**ASSIGNMENT**
Starting with the line containing "(** The builder" and going on through the line containing "l = tuples (dk", return the lines of the data below exactly, and only those.

-- DATA LISTING follows --

(* ===== verification/BatchBuild.v ===== *)
(** Building batches: from tuples in order ([TupleBuilder]), from a cursor ([Batch::from_cursor],
    [Batch::filter]), and comparing two batches ([eq_batch]) (crates/dbsp/src/trace.rs). *)
From Stdlib Require Import Sorting.Sorted.
From S2P Require Import Prelude Sort Trie LayerSpec Scheduler MergeCursor Batch.
#[local] Open Scope nat_scope.

(** ** [TupleBuilder] *)
Module TupleBuilder.
Section ops.
Context `{Ord K} `{Ord V} `{Ord T} `{MonoidValue R} `{BU : Builder B Out K V T R}.
(** The key and the value of a new box, and the default time. *)
Context (default_kv : K * V) (default_time : T).

Record TupleBuilder := mk { builder : B; kv : K * V; has_kv : bool }.
Implicit Types self : TupleBuilder.

Definition new (builder : B) : TupleBuilder := mk builder default_kv false.

(** The value that is being built, and its key, end before those of the next tuple; a value that is
    pushed is moved out of the box. *)
Definition turn self (key : K) (val : V) : option TupleBuilder :=
  if has_kv self then
    let '(k, v) := kv self in
    if negb (bool_decide (k = key)) then
      '(b, _) ← push_val_mut (builder self) v;
      '(b, _) ← push_key_mut b k;
      Some (mk b (key, val) true)
    else if negb (bool_decide (v = val)) then
      '(b, _) ← push_val_mut (builder self) v;
      Some (mk b (k, val) true)
    else Some self
  else Some (mk (builder self) (key, val) true).

Definition push_refs self (key : K) (val : V) (time : T) (weight : R) : option TupleBuilder :=
  self ← turn self key val;
  b ← push_time_diff (builder self) time weight;
  Some (mk b (kv self) (has_kv self)).
Definition push_vals self (key : K) (val : V) (time : T) (weight : R) : option TupleBuilder :=
  self ← turn self key val;
  b ← push_time_diff_mut (builder self) time weight;
  Some (mk b (kv self) (has_kv self)).
Definition push self (element : (K * V) * R) : option TupleBuilder :=
  push_vals self element.1.1 element.1.2 default_time element.2.
Fixpoint extend self (iter : list ((K * V) * R)) : option TupleBuilder :=
  match iter with
  | [] => Some self
  | (k, v, w) :: iter => self ← push_vals self k v default_time w; extend self iter
  end.
Definition done self : option Out :=
  b ← (if has_kv self then
         let '(k, v) := kv self in
         '(b, _) ← push_val_mut (builder self) v;
         '(b, _) ← push_key_mut b k;
         Some b
       else Some (builder self));
  MergeCursor.done (Builder := BU) b.
End ops.
#[global] Arguments TupleBuilder : clear implicits.
End TupleBuilder.

Section tuple_builder.
Context `{OK : Ord K} `{OV : Ord V} `{OT : Ord T} `{MR : MonoidValue R} `{BU : Builder B Out K V T R} {BS : BuilderSpec B Out K V T R}.
Context (default_kv : K * V) (default_time : T).
Implicit Types (self : TupleBuilder.TupleBuilder K V B) (l : list ((K * (V * T)) * R)) (dk : Data K V T R) (pv : Vals V T R) (ts : Times T R).
Import TupleBuilder.

(** The builder has been given the tuples [l]. *)
Definition tb_rep self l : Prop :=
  if has_kv self then
    ∃ dk pv ts, b_rep (builder self) dk pv ts ∧ data_ok (dk ++ [((kv self).1, pv ++ [((kv self).2, ts)])])
      ∧ l = tuples (dk ++ [((kv self).1, pv ++ [((kv self).2, ts)])])
  else b_rep (builder self) [] [] [] ∧ l = [].

Lemma data_ok_snoc dk k pv : data_ok (dk ++ [(k, pv)]) ↔ data_ok dk ∧ entry_ok pv ∧ ∀ k', k' ∈ dk.*1 → k' ≺ k.
Proof.
  unfold data_ok. rewrite keys_sorted_app, fmap_app, Forall_app. split.
  - intros [(Hs & _ & Hk) [Hf [Hpv _]%Forall_cons]]. split_and!; [done..|]. intros k' Hk'. apply Hk; [done|]. cbn. by left.
  - intros ([Hs Hf] & Hpv & Hk). split_and!; [done|repeat constructor| |done|by constructor].
    intros k1 k2 Hk1 Hk2. cbn in Hk2. apply list_elem_of_singleton in Hk2 as ->. auto.
Qed.

Lemma vals_ok_last pv v ts : vals_ok (pv ++ [(v, ts)]) ↔ vals_ok pv ∧ times_ok ts ∧ ∀ v', v' ∈ pv.*1 → v' ≺ v.
Proof.
  unfold vals_ok. rewrite keys_sorted_app, fmap_app, Forall_app. split.
  - intros [(Hs & _ & Hk) [Hf [Hpv _]%Forall_cons]]. split_and!; [done..|]. intros k' Hk'. apply Hk; [done|]. cbn. by left.
  - intros ([Hs Hf] & Hpv & Hk). split_and!; [done|repeat constructor| |done|by constructor].
    intros k1 k2 Hk1 Hk2. cbn in Hk2. apply list_elem_of_singleton in Hk2 as ->. auto.
Qed.

Lemma tuples_last dk k pv v ts : tuples (dk ++ [(k, pv ++ [(v, ts)])]) = tuples (dk ++ [(k, pv)]) ++ prefix k (prefix v ts).
Proof.
  rewrite !tuples_app, !tuples_cons, val_tups_app, prefix_app. cbn. rewrite !app_nil_r. by rewrite <- app_assoc.
Qed.

Lemma times_ok_one (t : T) (r : R) : r ≠ mzero → times_ok [(t, r)].
Proof. intros Hr. split; [|done]. apply canonical_cons; [apply canonical_nil|done|]. by intros ? ?%elem_of_nil. Qed.

(** The next tuple is after the last one. *)
Lemma next_after dk k pv v ts k' v' t' r' : data_ok (dk ++ [(k, pv ++ [(v, ts)])]) →
  canonical (tuples (dk ++ [(k, pv ++ [(v, ts)])]) ++ [((k', (v', t')), r')]) →
  r' ≠ mzero ∧ (k ≺ k' ∨ k = k' ∧ (v ≺ v' ∨ v = v' ∧ times_ok (ts ++ [(t', r')]))).
Proof.
  intros (_ & [Hvs _] & _)%data_ok_snoc (_ & Hc & Hlt)%canonical_app. apply vals_ok_last in Hvs as (_ & [Hts Hne] & _).
  apply canonical_cons_inv in Hc as (_ & Hr & _). split; [done|].
  assert (∀ t, t ∈ ts.*1 → (k, (v, t)) ≺ (k', (v', t'))) as Hlast.
  { intros t Ht. apply Hlt; [|cbn; by left]. rewrite tuples_last, fmap_app, elem_of_app. right.
    apply list_elem_of_fmap in Ht as ([t0 r0] & -> & Ht). apply list_elem_of_fmap. exists ((k, (v, t0)), r0). split; [done|].
    unfold prefix. rewrite <- list_fmap_compose. apply list_elem_of_fmap. by exists (t0, r0). }
  destruct ts as [|[t0 r0] ts0] eqn:E; [done|]. rewrite <- E in *.
  assert (t0 ∈ ts.*1) as Ht0 by (rewrite E; left). specialize (Hlast t0 Ht0) as Hl0. apply klt_pair in Hl0 as [|[-> Hl0]]; [by left|right].
  split; [done|]. apply klt_pair in Hl0 as [|[-> _]]; [by left|right]. split; [done|]. split; [|by destruct ts].
  apply canonical_app. split_and!; [done|apply canonical_cons; [apply canonical_nil|done|by intros ? ?%elem_of_nil]|].
  intros t1 t2 Ht1 Ht2. cbn in Ht2. apply list_elem_of_singleton in Ht2 as ->. specialize (Hlast t1 Ht1).
  apply klt_pair in Hlast as [Hk|[_ Hl]]; [by apply klt_irrefl in Hk|]. apply klt_pair in Hl as [Hv|[_ ?]]; [by apply klt_irrefl in Hv|done].
Qed.

(** The state in which the builder takes the time and the weight of the next tuple. *)
Lemma turn_spec self l k v t r : tb_rep self l → canonical (l ++ [((k, (v, t)), r)]) →
  ∃ self' dk pv ts, turn self k v = Some self' ∧ has_kv self' = true ∧ kv self' = (k, v) ∧ b_rep (builder self') dk pv ts
    ∧ data_ok (dk ++ [(k, pv ++ [(v, ts ++ [(t, r)])])])
    ∧ l ++ [((k, (v, t)), r)] = tuples (dk ++ [(k, pv ++ [(v, ts ++ [(t, r)])])]).
Proof.
  unfold tb_rep, turn. destruct (has_kv self) eqn:Eh.
  2: { intros [Hb ->] Hc. cbn in Hc. apply canonical_cons_inv in Hc as (_ & Hr & _). exists (mk (builder self) (k, v) true), [], [], [].
       split_and!; try done. cbn. apply (data_ok_snoc [] k [(v, [(t, r)])]). split_and!; [by split; constructor| |by intros ? ?%elem_of_nil].
       split; [|done]. apply (vals_ok_last [] v). split_and!; [by split; constructor|by apply times_ok_one|by intros ? ?%elem_of_nil]. }
  destruct (kv self) as [k0 v0] eqn:Ekv. cbn [fst snd]. intros (dk & pv & ts & Hb & Hok & ->) Hc.
  destruct (next_after dk k0 pv v0 ts k v t r Hok Hc) as [Hr Hcase].
  pose proof (proj1 (data_ok_snoc _ _ _) Hok) as (Hdk & [Hpv _] & Hbef). pose proof (proj1 (vals_ok_last _ _ _) Hpv) as (Hpv0 & Hts & Hvb).
  destruct Hcase as [Hlt|[-> [Hlt|[-> Hts']]]].
  - rewrite bool_decide_eq_false_2 by (intros ->; by apply klt_irrefl in Hlt). cbn [negb].
    destruct (b_val_mut _ _ _ _ _ Hb Hpv) as (b1 & v' & -> & Hb1). cbn [mbind option_bind].
    destruct (b_key_mut _ _ _ _ Hb1 Hok) as (b2 & k' & -> & Hb2). cbn [mbind option_bind].
    exists (mk b2 (k, v) true), (dk ++ [(k0, pv ++ [(v0, ts)])]), [], []. split_and!; [done..| |].
    + apply data_ok_snoc. split_and!; [done| |].
      * split; [|done]. apply vals_ok_last. split_and!; [by split; constructor|by apply times_ok_one|by intros ? ?%elem_of_nil].
      * intros k1. rewrite fmap_app, elem_of_app. cbn. rewrite list_elem_of_singleton. intros [Hk1| ->]; [|done]. transitivity k0; auto.
    + by rewrite (tuples_app (dk ++ _)).
  - rewrite bool_decide_eq_true_2 by done. rewrite bool_decide_eq_false_2 by (intros ->; by apply klt_irrefl in Hlt). cbn [negb].
    destruct (b_val_mut _ _ _ _ _ Hb Hpv) as (b1 & v' & -> & Hb1). cbn [mbind option_bind].
    exists (mk b1 (k, v) true), dk, (pv ++ [(v0, ts)]), []. split_and!; [done..| |].
    + apply data_ok_snoc. split_and!; [done| |done]. split; [|by destruct pv]. apply vals_ok_last. split_and!; [done|by apply times_ok_one|].
      intros v1. rewrite fmap_app, elem_of_app. cbn. rewrite list_elem_of_singleton. intros [Hv1| ->]; [|done]. transitivity v0; auto.
    + by rewrite (tuples_last dk k (pv ++ _)).
  - rewrite !bool_decide_eq_true_2 by done. cbn [negb]. exists self, dk, pv, ts. split_and!; [done..| |].
    + apply data_ok_snoc. split_and!; [done| |done]. split; [|by destruct pv]. apply vals_ok_last. by split_and!.
    + rewrite !tuples_last, <- app_assoc. f_equal. by rewrite !prefix_app.
Qed.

-- DATA LISTING concluded --

**PROBLEM SOLUTION**
(** The builder has been given the tuples [l]. *)
Definition tb_rep self l : Prop :=
  if has_kv self then
    ∃ dk pv ts, b_rep (builder self) dk pv ts ∧ data_ok (dk ++ [((kv self).1, pv ++ [((kv self).2, ts)])])
      ∧ l = tuples (dk ++ [((kv self).1, pv ++ [((kv self).2, ts)])])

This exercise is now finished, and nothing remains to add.